From the records below, transcribe exactly the lines that begin at the line with "del pago, enviá" and end at the line with "(if 0 <? length (notFoundProducts s)", both included.
# # # # #
(** The text sent once the address is known (lines 454 to 460). *)
Definition paymentPrompt (cartText addressText : string) : string :=
  text [ "💳 *MÉTODO DE PAGO*"; LF; LF;
         cartText; LF; LF;
         "🚚 *Delivery a:* "; addressText; LF; LF;
         "*Seleccioná cómo vas a pagar:*"; LF;
         "1️⃣ 💵 Efectivo (al recibir)"; LF;
         "2️⃣ 💳 MercadoPago (transferencia)"; LF; LF;
         "Enviá *1* para efectivo o *2* para MercadoPago." ].

(** The text that carries the payment link (lines 484 to 494). *)
Definition mpMessage (cartText : string) (total : number) (mpLink orderId : string) : string :=
  text [ "💳 *PAGAR CON MERCADOPAGO*"; LF; LF;
         cartText; LF; LF;
         "💰 *Total a pagar: "; formatPrice total; "*"; LF; LF;
         "🔗 *OPCIÓN 1 - Link de pago:*"; LF;
         mpLink; LF; LF;
         "💰 *OPCIÓN 2 - Transferencia:*"; LF;
         "📱 Alias: SABORES.BARRIO.MP"; LF;
         "💵 Importe: "; formatPrice total; LF;
         "📝 Concepto: Pedido #"; slice_last 6 orderId; LF; LF;
         "📸 *Después del pago, enviá una foto del comprobante.*"; LF; LF;
         "Una vez que recibamos el comprobante, procesaremos tu pedido." ].

(** The reply of the product-selection branch before the cart is rendered
    (lines 540 to 552). *)
Definition selectionReport (s : Selection) : string :=
  text [ (if 0 <? length (addedProducts s)
          then text [ "✅ *Productos agregados:*"; LF;
                      text (map (fun name => text [ "• "; show name; LF ]) (addedProducts s));
                      LF ]
          else "");
         (if 0 <? length (notFoundProducts s)
          then text [ "❌ *Productos no encontrados:* ";
                      join ", " (notFoundProducts s); LF; LF ]
          else "") ].

(** The statements inside [try { ... }]. An early
    [return res.sendStatus(200)] ends them like the end of a branch does:
    nothing but [res.sendStatus(200)] follows the [try]. *)
Definition dispatch (req : Request) (message phone customerName : string)
    (userState : State) (cart : Val) : M unit :=
  if has_image req && bool_decide (userState = PAYMENT_CONFIRMATION) then
    updateOrderStatus phone "PAGO_RECIBIDO" ;;
    sendMessage phone receiptMessage ;;
    userStates_set phone MAIN_MENU
  else if String.eqb message "menu" || String.eqb message "menú" then
    menu <- getMenu ;;
    let menuText := formatMenuWithButtons menu in
    cartText <- lift (formatCart cart true) ;;
    sendInteractiveMessage phone (text [ menuText; LF; LF; cartText ]) ;;
    userStates_set phone BROWSING_PRODUCTS
  else if String.eqb message "carrito" then
    cartText <- lift (formatCart cart true) ;;
    sendInteractiveMessage phone cartText
  else if String.eqb message "limpiar" then
    userCarts_set phone (VArr []) ;;
    cartText <- lift (formatCart (VArr []) true) ;;
    sendInteractiveMessage phone (text [ "🗑️ Carrito vaciado."; LF; LF; cartText ]) ;;
    userStates_set phone MAIN_MENU
  else if String.eqb message "cancelar" then
    if 0 <? val_length cart then
      userCarts_set phone (VArr []) ;;
      userStates_set phone MAIN_MENU ;;
      sendInteractiveMessage phone
        (text [ "❌ *Pedido cancelado*"; LF; LF;
                "Tu carrito ha sido vaciado."; LF;
                "Enviá *menu* cuando quieras hacer un nuevo pedido." ])
    else
      sendInteractiveMessage phone
        (text [ "No tenés ningún pedido activo para cancelar."; LF;
                "Enviá *menu* para empezar un nuevo pedido." ])
  else if String.eqb message "finalizar" then
    if val_length cart =? 0 then
      sendInteractiveMessage phone emptyCartMessage
    else
      cartText <- lift (formatCart cart false) ;;
      sendInteractiveMessage phone
        (text [ "🛒 *RESUMEN DE TU PEDIDO*"; LF; LF;
                cartText; LF; LF;
                "🏠 *SELECCIONÁ EL TIPO DE ENTREGA:*"; LF; LF;
                "┌─────────────────────┐"; LF;
                "│  1️⃣  🚚 DELIVERY     │"; LF;
                "│  2️⃣  🏪 RETIRO      │"; LF;
                "└─────────────────────┘"; LF; LF;
                "Tocá *1* para delivery o *2* para retiro en local." ]) ;;
      userStates_set phone DELIVERY_INFO
  else if bool_decide (userState = DELIVERY_INFO) then
    if String.eqb message "1" then
      sendInteractiveMessage phone
        (text [ "📍 *DIRECCIÓN PARA DELIVERY*"; LF; LF;
                "Por favor enviá tu dirección completa:"; LF; LF;
                "*Ejemplo:* Av. Corrientes 1234, CABA" ]) ;;
      userStates_set phone PAYMENT_METHOD ;;
      userCarts_set (phone +:+ "_delivery") (VStr "delivery")
    else if String.eqb message "2" then
      userCarts_set (phone +:+ "_delivery") (VStr "pickup") ;;
      cartText <- lift (formatCart cart false) ;;
      sendInteractiveMessage phone
        (text [ "💳 *MÉTODO DE PAGO*"; LF; LF;
                cartText; LF; LF;
                "🏪 *RETIRO EN LOCAL*"; LF; LF;
                "┌─────────────────────────┐"; LF;
                "│  1️⃣  💵 EFECTIVO       │"; LF;
                "│  2️⃣  💳 MERCADOPAGO    │"; LF;
                "└─────────────────────────┘"; LF; LF;
                "Tocá *1* para pagar en efectivo o *2* para MercadoPago." ]) ;;
      userStates_set phone PAYMENT_METHOD
    else
      sendInteractiveMessage phone
        (text [ "❌ *Opción no válida*"; LF; LF;
                "Por favor seleccioná:"; LF;
                "1️⃣ Delivery"; LF;
                "2️⃣ Retiro en local" ])
  else if bool_decide (userState = PAYMENT_METHOD) then
    stored <- userCarts_get (phone +:+ "_delivery") ;;
    let deliveryType := val_or stored (VStr "pickup") in
    let address := message in
    known <- userCarts_get (phone +:+ "_address") ;;
    if val_is deliveryType "delivery" && negb (from_option val_truthy false known) then
      userCarts_set (phone +:+ "_address") (VStr address) ;;
      cartText <- lift (formatCart cart false) ;;
      sendMessage phone (paymentPrompt cartText address)
    else if String.eqb message "1" then
      stored <- userCarts_get (phone +:+ "_address") ;;
      let finalAddress := val_or stored (VStr "") in
      processOrder phone customerName cart deliveryType finalAddress "efectivo" ;;
      userCarts_delete (phone +:+ "_delivery") ;;
      userCarts_delete (phone +:+ "_address")
    else if String.eqb message "2" then
      stored <- userCarts_get (phone +:+ "_address") ;;
      let finalAddress := val_or stored (VStr "") in
      l <- lift (as_array cart) ;;
      let total := cart_total l in
      ms <- Date_now ;;
      let orderId := Z_toString ms in
      let mpLink := generateMercadoPagoLink total orderId customerName in
      cartText <- lift (formatCart cart false) ;;
      sendInteractiveMessage phone (mpMessage cartText total mpLink orderId) ;;
      processOrder phone customerName cart deliveryType finalAddress "mercadopago" ;;
      userStates_set phone PAYMENT_CONFIRMATION ;;
      userCarts_delete (phone +:+ "_delivery") ;;
      userCarts_delete (phone +:+ "_address")
    else
      sendInteractiveMessage phone
        (text [ "❌ *Opción no válida*"; LF; LF;
                "Por favor seleccioná:"; LF;
                "1️⃣ Efectivo"; LF;
                "2️⃣ MercadoPago" ])
  else if test_selection message then
    menu <- getMenu ;;
    let productIds := parse_selection message in
    s <- lift (select_all menu productIds
                 {| sel_cart := cart; addedProducts := []; notFoundProducts := [] |}) ;;
    userCarts_set phone (sel_cart s) ;;
    cartText <- lift (formatCart (sel_cart s) true) ;;
    sendMessage phone (text [ selectionReport s; cartText ]) ;;
    userStates_set phone BROWSING_PRODUCTS
  else
    sendMessage phone (welcomeMessage customerName) ;;
    userStates_set phone MAIN_MENU.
# # # # #
PROBLEM SOLUTION -
         "📸 *Después del pago, enviá una foto del comprobante.*"; LF; LF;
         "Una vez que recibamos el comprobante, procesaremos tu pedido." ].

(** The reply of the product-selection branch before the cart is rendered
    (lines 540 to 552). *)
Definition selectionReport (s : Selection) : string :=
  text [ (if 0 <? length (addedProducts s)
          then text [ "✅ *Productos agregados:*"; LF;
                      text (map (fun name => text [ "• "; show name; LF ]) (addedProducts s));
                      LF ]
          else "");
         (if 0 <? length (notFoundProducts s)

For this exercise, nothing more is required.